Instructions to follow
Please print the data shown below without any alteration.

********

Lemma wp_request_parse fuel r r0 body b :
  line_ok (request_line_ r) -> headers_ok (headers_ (message r)) -> headers_ (message r) <> [] ->
  body_announced (methodAllowsBody (method_ (request_line_ r))) (headers_ (message r)) body -> zlen body < size_limit ->
  body_is (message r0) [] [] -> rb_ok b -> rest b = request_head r ++ body -> (2 * length (rest b) + 12 <= fuel)%nat ->
  wp (request_parse fuel r0) nothrow
     (fun '(pr, r') b' => pr = parse_ok /\ request_line_ r' = request_line_ r /\
                          body_is (message r') (headers_ (message r)) body /\ rb_ok b') b.
Proof.
  intros Hl [Hs Hc] Hne Hbody Hsz [Hh0 Hrep0] Hok Hr Hf. unfold request_parse.
  unfold request_head in Hr. rewrite headers_asString_text, <- !app_assoc in Hr. cbn [app] in Hr.
  set (hs := headers_ (message r)) in *. pose proof (printed_headers_ok hs Hc) as Hpo.
  destruct (headers_text_head (map printed_header hs) (charLF :: body) Hpo) as (c & k & Hck & _ & Hcr).
  rewrite Hck in Hr. apply wp_bind.
  eapply wp_mono; [eapply wp_requestline_parse; [exact Hl | done | exact Hr | lia]|].
  intros [pr l] b1 (-> & -> & Hok1 & Hr1). change (negb (pr_ok parse_ok)) with false. cbv iota.
  apply wp_bind. eapply wp_peek; [done..|]. rewrite Hcr. destruct hs as [|h hs'] eqn:Ehs; [done|]. rewrite <- Ehs in *.
  replace (match map printed_header hs with [] => true | _ => false end) with false by (by rewrite Ehs).
  rewrite <- Hck in Hr1.
  assert (length (rest b1) <= length (rest b))%nat as Hlen by (rewrite Hr, Hr1, Hck, length_app; lia).
  apply wp_bind. eapply wp_mono; [eapply (wp_parseHeaders fuel (map printed_header hs)); [done | by rewrite Ehs | done | exact Hr1 | lia]|].
  intros [pr1 m] b2 (-> & -> & Hok2 & Hr2). change (negb (pr_ok parse_ok)) with false. cbv iota.
  rewrite (fold_printed_headers hs (message r0)) by (done || by rewrite Hh0). rewrite Hh0. cbn [app].
  apply wp_bind. eapply wp_peek; [done..|]. rewrite ascii_eqb_true. apply wp_bind.
  destruct body as [|x body].
  - apply wp_next_last; [done | by rewrite Hr2 |]. intros b3 Hok3 _. apply wp_ret. done.
  - destruct Hbody as [?|[Ha Hfind]]; [done|]. eapply wp_next; [done..|]. intros b3 Hok3 Hr3. apply wp_bind.
    eapply wp_mono; [apply (wp_request_parseBody fuel _ hs (x :: body)); [done | done | done | done | done |]|].
    + rewrite Hr1, !length_app in Hlen. simpl in *. lia.
    + intros [pr3 m3] b4 (-> & Hm3 & Hok4). by apply wp_ret.
Qed.
End RoundTrip.

(** ** Properties *)

Definition nul_free (s : str) : bool := forallb (fun c => negb (octet c =? 0)) s.

Lemma carries_body_rep r body :
  rep (body_ (message r)) body ->
  carries_body r = methodAllowsBody (method_ (request_line_ r)) && negb (zlen body =? 0).
Proof.
  intros Hrep. unfold carries_body, getSize. rewrite (rep_size _ _ Hrep). pose proof (zlen_nonneg body). f_equal. lia.
Qed.

Lemma request_asString_text r body :
  rep (body_ (message r)) body -> nul_free body = true ->
  body_announced (methodAllowsBody (method_ (request_line_ r))) (headers_ (message r)) body ->
  request_asString r = Ok (request_head r ++ body).
Proof.
  intros Hrep Hnul Hann. unfold request_asString. rewrite (carries_body_rep r body Hrep).
  destruct Hann as [->|[-> _]]; [by rewrite andb_false_r, app_nil_r|].
  destruct body as [|c body]; [by rewrite app_nil_r|]. destruct (Z.eqb_spec (zlen (c :: body)) 0) as [E0|_]; [by apply zlen_nil in E0|].
  cbn [negb andb]. by rewrite (asString_rep _ _ Hrep Hnul).
Qed.

(** C1 Printing a request and parsing the text with a fresh request, from any buffer that
    delivers it and whatever its chunking, gives back the request line, the headers and the
    body.  The request has a valid method, a request URI without white space and at least
    one header (without headers it is not accepted, [headerless_request_rejected]); header
    names are lower-case tokens in order, their values have no line breaks or repeated
    spaces; the body has no zero octet and is empty, or allowed by the method and
    announced by a content-length of its size; allocations succeed. *)
Theorem request_round_trip {B} `{ReadBufferLaws B} `{Allocator} (r : HTTPRequest) (body : str) :
  (forall n, alloc_ok n = true) -> line_ok (request_line_ r) -> headers_ok (headers_ (message r)) -> headers_ (message r) <> [] ->
  rep (body_ (message r)) body -> nul_free body = true -> zlen body < size_limit ->
  body_announced (methodAllowsBody (method_ (request_line_ r))) (headers_ (message r)) body ->
  exists r0 text, HTTPRequest_new = Ok r0 /\ request_asString r = Ok text /\
    forall (b : B) fuel, rb_ok b -> rest b = text -> (2 * length text + 12 <= fuel)%nat ->
    exists r' b', request_parse fuel r0 b = Ok ((parse_ok, r'), b') /\ request_line_ r' = request_line_ r /\
      headers_ (message r') = headers_ (message r) /\ rep (body_ (message r')) body.
Proof.
  intros Ha Hl Hh Hne Hrep Hnul Hsz Hann. destruct (message_new Ha) as (m0 & Hnew & Hm0).
  exists (mkHTTPRequest HTTPRequestLine_new m0), (request_head r ++ body). split; [by unfold HTTPRequest_new; rewrite Hnew|].
  split; [by apply request_asString_text|]. intros b fuel Hok Hr Hf.
  destruct (wp_nothrow _ _ _ (wp_request_parse Ha fuel r (mkHTTPRequest HTTPRequestLine_new m0) body b
              Hl Hh Hne Hann Hsz Hm0 Hok Hr ltac:(by rewrite Hr))) as ([pr r'] & b' & Hrun & -> & Hline & [Hhd Hbd] & _).
  by exists r', b'.
Qed.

********

Answer below
Lemma wp_request_parse fuel r r0 body b :
  line_ok (request_line_ r) -> headers_ok (headers_ (message r)) -> headers_ (message r) <> [] ->
  body_announced (methodAllowsBody (method_ (request_line_ r))) (headers_ (message r)) body -> zlen body < size_limit ->
  body_is (message r0) [] [] -> rb_ok b -> rest b = request_head r ++ body -> (2 * length (rest b) + 12 <= fuel)%nat ->
  wp (request_parse fuel r0) nothrow
     (fun '(pr, r') b' => pr = parse_ok /\ request_line_ r' = request_line_ r /\
                          body_is (message r') (headers_ (message r)) body /\ rb_ok b') b.
Proof.
  intros Hl [Hs Hc] Hne Hbody Hsz [Hh0 Hrep0] Hok Hr Hf. unfold request_parse.
  unfold request_head in Hr. rewrite headers_asString_text, <- !app_assoc in Hr. cbn [app] in Hr.
  set (hs := headers_ (message r)) in *. pose proof (printed_headers_ok hs Hc) as Hpo.
  destruct (headers_text_head (map printed_header hs) (charLF :: body) Hpo) as (c & k & Hck & _ & Hcr).
  rewrite Hck in Hr. apply wp_bind.
  eapply wp_mono; [eapply wp_requestline_parse; [exact Hl | done | exact Hr | lia]|].
  intros [pr l] b1 (-> & -> & Hok1 & Hr1). change (negb (pr_ok parse_ok)) with false. cbv iota.
  apply wp_bind. eapply wp_peek; [done..|]. rewrite Hcr. destruct hs as [|h hs'] eqn:Ehs; [done|]. rewrite <- Ehs in *.
  replace (match map printed_header hs with [] => true | _ => false end) with false by (by rewrite Ehs).
  rewrite <- Hck in Hr1.
  assert (length (rest b1) <= length (rest b))%nat as Hlen by (rewrite Hr, Hr1, Hck, length_app; lia).
  apply wp_bind. eapply wp_mono; [eapply (wp_parseHeaders fuel (map printed_header hs)); [done | by rewrite Ehs | done | exact Hr1 | lia]|].
  intros [pr1 m] b2 (-> & -> & Hok2 & Hr2). change (negb (pr_ok parse_ok)) with false. cbv iota.
  rewrite (fold_printed_headers hs (message r0)) by (done || by rewrite Hh0). rewrite Hh0. cbn [app].
  apply wp_bind. eapply wp_peek; [done..|]. rewrite ascii_eqb_true. apply wp_bind.
  destruct body as [|x body].
  - apply wp_next_last; [done | by rewrite Hr2 |]. intros b3 Hok3 _. apply wp_ret. done.
  - destruct Hbody as [?|[Ha Hfind]]; [done|]. eapply wp_next; [done..|]. intros b3 Hok3 Hr3. apply wp_bind.
    eapply wp_mono; [apply (wp_request_parseBody fuel _ hs (x :: body)); [done | done | done | done | done |]|].
    + rewrite Hr1, !length_app in Hlen. simpl in *. lia.
    + intros [pr3 m3] b4 (-> & Hm3 & Hok4). by apply wp_ret.
Qed.
End RoundTrip.

(** ** Properties *)

Definition nul_free (s : str) : bool := forallb (fun c => negb (octet c =? 0)) s.

Lemma carries_body_rep r body :
  rep (body_ (message r)) body ->
  carries_body r = methodAllowsBody (method_ (request_line_ r)) && negb (zlen body =? 0).
Proof.
  intros Hrep. unfold carries_body, getSize. rewrite (rep_size _ _ Hrep). pose proof (zlen_nonneg body). f_equal. lia.
Qed.

Lemma request_asString_text r body :
  rep (body_ (message r)) body -> nul_free body = true ->
  body_announced (methodAllowsBody (method_ (request_line_ r))) (headers_ (message r)) body ->
  request_asString r = Ok (request_head r ++ body).
Proof.
  intros Hrep Hnul Hann. unfold request_asString. rewrite (carries_body_rep r body Hrep).
  destruct Hann as [->|[-> _]]; [by rewrite andb_false_r, app_nil_r|].
  destruct body as [|c body]; [by rewrite app_nil_r|]. destruct (Z.eqb_spec (zlen (c :: body)) 0) as [E0|_]; [by apply zlen_nil in E0|].
  cbn [negb andb]. by rewrite (asString_rep _ _ Hrep Hnul).
Qed.

(** C1 Printing a request and parsing the text with a fresh request, from any buffer that
    delivers it and whatever its chunking, gives back the request line, the headers and the
    body.  The request has a valid method, a request URI without white space and at least
    one header (without headers it is not accepted, [headerless_request_rejected]); header
    names are lower-case tokens in order, their values have no line breaks or repeated
    spaces; the body has no zero octet and is empty, or allowed by the method and
    announced by a content-length of its size; allocations succeed. *)
Theorem request_round_trip {B} `{ReadBufferLaws B} `{Allocator} (r : HTTPRequest) (body : str) :
  (forall n, alloc_ok n = true) -> line_ok (request_line_ r) -> headers_ok (headers_ (message r)) -> headers_ (message r) <> [] ->
  rep (body_ (message r)) body -> nul_free body = true -> zlen body < size_limit ->
  body_announced (methodAllowsBody (method_ (request_line_ r))) (headers_ (message r)) body ->
  exists r0 text, HTTPRequest_new = Ok r0 /\ request_asString r = Ok text /\
    forall (b : B) fuel, rb_ok b -> rest b = text -> (2 * length text + 12 <= fuel)%nat ->
    exists r' b', request_parse fuel r0 b = Ok ((parse_ok, r'), b') /\ request_line_ r' = request_line_ r /\
      headers_ (message r') = headers_ (message r) /\ rep (body_ (message r')) body.
Proof.
  intros Ha Hl Hh Hne Hrep Hnul Hsz Hann. destruct (message_new Ha) as (m0 & Hnew & Hm0).
  exists (mkHTTPRequest HTTPRequestLine_new m0), (request_head r ++ body). split; [by unfold HTTPRequest_new; rewrite Hnew|].
  split; [by apply request_asString_text|]. intros b fuel Hok Hr Hf.
  destruct (wp_nothrow _ _ _ (wp_request_parse Ha fuel r (mkHTTPRequest HTTPRequestLine_new m0) body b
              Hl Hh Hne Hann Hsz Hm0 Hok Hr ltac:(by rewrite Hr))) as ([pr r'] & b' & Hrun & -> & Hline & [Hhd Hbd] & _).
  by exists r', b'.
Qed.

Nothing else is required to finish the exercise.